- [The problem]: The stretch wanted below opens at the line containing "- change (succeeded" and closes at the line containing "rt_ret rt = E_ERR_FAILED \/". Please return it exactly, with no other lines.

(Supplied information Opens)

(* ===== verification/Mcd.v ===== *)
(** The modem control driver: core/mdm_mcd.c.  Power and reset go through
    ioctls; the events polled are the bits of a filter. *)
From S2P Require Import Prelude Platform Io Link.

Definition E_EV_NONE : Z := 0.
Definition E_EV_MODEM_SELF_RESET : Z := bit 0.
Definition E_EV_CORE_DUMP : Z := bit 1.
Definition E_EV_IPC_READY : Z := bit 2.
Definition E_EV_FW_DOWNLOAD_READY : Z := bit 3.
Definition E_EV_MODEM_OFF : Z := bit 4.

Record mmgr_mcd_ctx := {
  mcd_fd : Z; ssic_hack : bool; off_allowed : bool; flashless : bool;
  ipc_ready_present : bool; filter : Z; mcd_link : link_ctx }.

Definition set_filter (f : Z) (m : mmgr_mcd_ctx) : mmgr_mcd_ctx :=
  {| mcd_fd := mcd_fd m; ssic_hack := ssic_hack m; off_allowed := off_allowed m;
     flashless := flashless m; ipc_ready_present := ipc_ready_present m; filter := f;
     mcd_link := mcd_link m |}.

Section mcd.
Context `{Platform}.

(** An ioctl: whether it succeeded, and the integer it may have written. *)
Definition mcd_ioctl {S} (fd : Z) (req : mdm_ctrl) : IO S (bool * Z) :=
  r ← call (X_ioctl fd req); mret (r.1 =? 0, r.2).

Abbreviation IOm := (IO mmgr_mcd_ctx).

Definition mdm_mcd_cold_reset : IOm e_mmgr_errors :=
  m ← get;
  if ssic_hack m then
    '(ok, _) ← mcd_ioctl (mcd_fd m) MDM_CTRL_POWER_OFF;
    if (ok : bool)
    then _ ← call (X_pthread_create (T_delay_mdm_up 8)); mret E_ERR_SUCCESS
    else mret E_ERR_FAILED
  else
    '(ok, _) ← mcd_ioctl (mcd_fd m) MDM_CTRL_COLD_RESET;
    mret (if (ok : bool) then E_ERR_SUCCESS else E_ERR_FAILED).

Definition mdm_mcd_down : IOm e_mmgr_errors :=
  m ← get;
  when (negb (ssic_hack m)) (_ ← link_on_mdm_down (mcd_link m); mret tt) ;;
  '(ok, _) ← mcd_ioctl (mcd_fd m) MDM_CTRL_POWER_OFF;
  when (ssic_hack m) (call (X_sleep 8) ;; _ ← link_on_mdm_down (mcd_link m); mret tt) ;;
  mret (if (ok : bool) then E_ERR_SUCCESS else E_ERR_FAILED).

Definition mdm_mcd_off : IOm e_mmgr_errors :=
  m ← get;
  if off_allowed m then mdm_mcd_down else mdm_mcd_cold_reset.

(** The part of [mdm_mcd_up] that depends on the state read. *)
Definition mcd_boot (state : Z) : IOm e_mmgr_errors :=
  m ← get;
  if state .& MDM_CTRL_STATE_OFF then
    '(on, _) ← mcd_ioctl (mcd_fd m) MDM_CTRL_POWER_ON;
    if negb (flashless m) then call (X_sleep 1) ;; mdm_mcd_cold_reset
    else mret (if (on : bool) then E_ERR_SUCCESS else E_ERR_FAILED)
  else mdm_mcd_cold_reset.
(* ===== verification/Firmware.v ===== *)
(** The modem firmware: which file is pushed (libutils/mdm_fw.c), the calls of
    the modem update library (core/mdm_mup.c) and the flashing module
    (core/mdm_flash.c).

    The flashing thread is run where it is created: until it is joined, the
    daemon reads none of what it writes.  Strings are values; the buffers that
    hold them are not modelled. *)
From S2P Require Import Prelude Platform Io Files Msg Link.

(** * libutils/mdm_fw.c *)

Record mdm_dbg_fw := { miu_folder : list Z; miu_fw : list Z }.

(** [fw_dbg] is [None] in a production build. *)
Record mdm_fw := {
  fw_tlvs : list (list Z); fw_input : list Z; fw_injection : list Z; fw_factory : list Z;
  fw_runtime : list Z; fw_nvm_cal : list Z; fw_regexp : list Z; fw_dbg : option mdm_dbg_fw;
  fw_flashless : bool; blob_path : list Z; fw_packaged_path : list Z; rnd_path : option (list Z);
  nvm_dyn_path : list Z; nvm_sta_path : list Z }.

(** The configuration of the firmware and of the modem. *)
Record mmgr_fw := {
  cfg_input : list Z; cfg_injection : list Z; cfg_factory : list Z; cfg_runtime : list Z;
  cfg_nvm_cal : list Z; cfg_nvm_dyn : list Z; cfg_nvm_sta : list Z; cfg_rnd_cert : list Z }.

Record mdm_info := {
  mi_name : list Z; mi_hw_revision : list Z; mi_sw_revision : list Z; mi_flashless : bool;
  mi_tlvs : list (list Z) }.
Lemma retrieve_message_ok h fd received len : 0 <= len ->
  dia (S := secure) h (retrieve_message fd received len) (fun r _ =>
    r.1 = E_ERR_FAILED \/ (r.1 = E_ERR_SUCCESS /\ is_Some r.2)).
Proof.
  intros Hl. unfold retrieve_message.
  eapply (dia_bind _ _ _ (fun ok _ => ok = true)); [by apply dia_call; [|apply (ch_alloc Hc)]|].
  intros ok h1 _ ->. cbn [negb].
  set (n := match strstr [13] received with Some k => Z.of_nat k | None => _ end).
  assert (0 <= n) by (subst n; destruct (strstr _ _); lia).
  set (dl := if len <? n then len else n).
  assert (0 <= dl <= len) by (subst dl; destruct (Z.ltb_spec len n); lia).
  destruct (Z.ltb_spec dl 0); [lia|]. destruct (Z.eqb_spec dl len); cbn [negb].
  { apply dia_ret. right. by split. }
  eapply dia_bind; [apply read_status; lia|]. cbv beta. intros [r d] h2 _ [E|E]; cbn [fst] in E; subst r.
  - cbn [succeeded]. destruct (_ || _); apply dia_ret; right; by split.
  - change (succeeded E_ERR_FAILED) with false. cbn [negb orb]. apply dia_ret. by left.
Qed.

Lemma retrieve_ok h fd buffer k : sane_frames buffer ->
  dia (S := secure) h (retrieve_data fd (drop k buffer)) (fun rt _ =>
    rt_ret rt = E_ERR_FAILED \/
    (rt_ret rt = E_ERR_SUCCESS /\ is_Some (rt_message rt) /\ id16 (rt_send_id rt) /\
     id16 (rt_req_id rt) /\ 2 <= rt_len rt)).
Proof.
  intros Hs. specialize (Hs k). unfold retrieve_data.
  destruct (scan_header _) as [[[a b] c]|]; [|apply dia_ret; by left].
  destruct Hs as (Ha & Hb & Hl). replace (fits_int a && fits_int b && fits_int c) with true.
  2:{ symmetry. unfold fits_int, id16 in *. rewrite !andb_true_iff, !Z.leb_le, !Z.ltb_lt. lia. }
  cbn [negb]. destruct (MAX_TLV_LEN <? c); [apply dia_ret; by left|].
  destruct (strstr [34] _); [|apply dia_ret; by left].
  eapply dia_bind; [apply retrieve_message_ok; lia|]. cbv beta. intros [r m] h1 _ Hr.
  apply dia_ret. cbn [rt_ret rt_message rt_send_id rt_req_id rt_len fst snd] in *.
  destruct Hr as [->|[-> Hm]]; [by left|]. right. split_and!; [done..|lia].
Qed.
(* ===== verification/Frame.v ===== *)
(** What a program leaves alone: a part [f] of the daemon's state is the same when
    it returns. *)
From S2P Require Import Prelude Platform Io Files At Msg Recov Clients Timer Link Mcd Firmware Mcdr Bus.
From S2P Require Import Secure Mmgr ModemEvents ClientEvents EventsManager.

Definition fixes {T A} (f : mmgr_data -> T) (m : IO mmgr_data A) : Prop :=
  forall s h, match m s h with Done _ s' _ => f s' = f s | _ => True end.

Section follow.
Context {T A B : Type} (f : mmgr_data -> T).
Implicit Types (m : IO mmgr_data A) (k : A -> IO mmgr_data B).

Lemma fixes_bind m k : fixes f m -> (forall a, fixes f (k a)) -> fixes f (m ≫= k).
Proof.
  intros Hm Hk s h. specialize (Hm s h). unfold mbind, M_bind. destruct (m s h) as [a s1 h1| | |]; try done.
  specialize (Hk a s1 h1). destruct (k a s1 h1); congruence || done.
Qed.

Lemma fixes_zoom {S} (pr : mmgr_data -> S) up (m : IO S A) :
  (forall x s, f (up x s) = f s) -> fixes f (zoom pr up m).
Proof. intros Hu s h. unfold zoom. by destruct (m (pr s) h). Qed.

Lemma fixes_ret (a : A) : fixes f (mret a).
Proof. done. Qed.

Lemma fixes_when b (m : IO mmgr_data unit) : fixes f m -> fixes f (when b m).
Proof. by destruct b. Qed.

Lemma fixes_modify g : (forall s, f (g s) = f s) -> fixes f (modify g).
Proof. intros Hf s h. apply Hf. Qed.

(** A program that returns also leaves [f] alone. *)
Lemma wp_fixes X m Q s h : fixes f m -> wp X m Q s h ->
  wp X m (fun a s' h' => Q a s' h' /\ f s' = f s) s h.
Proof. intros Hm. specialize (Hm s h). unfold wp. by destruct (m s h). Qed.

End follow.

Create HintDb fixes discriminated.
#[export] Hint Constants Opaque : fixes.
#[export] Hint Resolve fixes_ret : fixes.

Ltac fixes_step :=
  lazymatch goal with
  | |- forall _, _ => intros ?
  | |- fixes _ (_ ≫= _) => apply fixes_bind
  | |- fixes _ (when _ _) => apply fixes_when
  | |- fixes _ (match ?x with _ => _ end) => destruct x
  | |- fixes _ (call _) => intros ? ?; reflexivity
  | |- fixes _ get => intros ? ?; reflexivity
  | |- fixes _ (gets _) => intros ? ?; reflexivity
  | |- fixes _ abort => intros ? ?; exact Logic.I
  | |- fixes _ exit_ => intros ? ?; exact Logic.I
  | |- fixes _ undefined => intros ? ?; exact Logic.I
  | |- fixes _ (ASSERT ?b) => destruct b
  | |- fixes _ (modify _) => apply fixes_modify; intros ?; reflexivity
  | |- fixes _ (zoom _ _ _) => apply fixes_zoom; intros ? ?; reflexivity
  end.

Ltac fixes_auto :=
  repeat first
    [ fixes_step
    | solve [typeclasses eauto 6 with fixes]
    | lazymatch goal with |- fixes _ ?m => progress within_unfold m end ].

(** Loops. *)
Section loops.
Context `{Platform} {T : Type} (f : mmgr_data -> T).

(** A dialogue leaves any part of the state alone. *)
Lemma fixes_within {A} P (m : IO mmgr_data A) : within eq P m -> fixes f m.
Proof. intros Hw s h. specialize (Hw s h). destruct (m s h); try done. by destruct Hw as [<- _]. Qed.

Lemma fixes_tty_open p fd : fixes f (tty_open p fd).
Proof. apply (fixes_within tty_call), w_open, _. Qed.

Lemma fixes_tty_write fd d : fixes f (tty_write fd d).
Proof. apply (fixes_within tty_call), w_write, _. Qed.

Lemma fixes_send_at fd cmd n t : fixes f (send_at_retry fd cmd n t).
Proof. apply (fixes_within tty_call), w_send_at_retry, _. Qed.

Lemma fixes_mux fd p t m d cfg : fixes f (switch_to_mux fd p t m d cfg).
Proof. apply (fixes_within tty_call), w_switch_to_mux, _. Qed.

Lemma fixes_fetch port v p name : fixes f (fetch_core_dump_logs port v p name).
Proof. apply (fixes_within tty_call), w_fetch, _. Qed.

Lemma fixes_drain k fd : fixes f (drain k fd).
Proof. induction k as [|k IH]; cbn [drain]; fixes_auto. Qed.

Lemma fixes_fake_data k i : fixes f (fake_tft_data k i).
Proof. revert i. induction k as [|k IH]; intros i; cbn [fake_tft_data]; fixes_auto. Qed.

Lemma fixes_header fd : fixes f (msg_get_header fd).
Proof.
  unfold msg_get_header, cnx_read. fixes_auto. intros s h. unfold parse_header.
  destruct (_ =? 0); [done|]. destruct (_ <? _); [done|].
  match goal with |- context [match ?x with Done _ _ _ => _ | _ => _ end] => by destruct x end.
Qed.

End loops.

#[export] Hint Resolve fixes_tty_open fixes_tty_write fixes_send_at fixes_mux fixes_fetch fixes_drain fixes_fake_data
  fixes_header : fixes.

(Supplied information Closes)

- [Answer box]:
  - change (succeeded E_ERR_FAILED) with false. cbn [negb orb]. apply dia_ret. by left.
Qed.

Lemma retrieve_ok h fd buffer k : sane_frames buffer ->
  dia (S := secure) h (retrieve_data fd (drop k buffer)) (fun rt _ =>
    rt_ret rt = E_ERR_FAILED \/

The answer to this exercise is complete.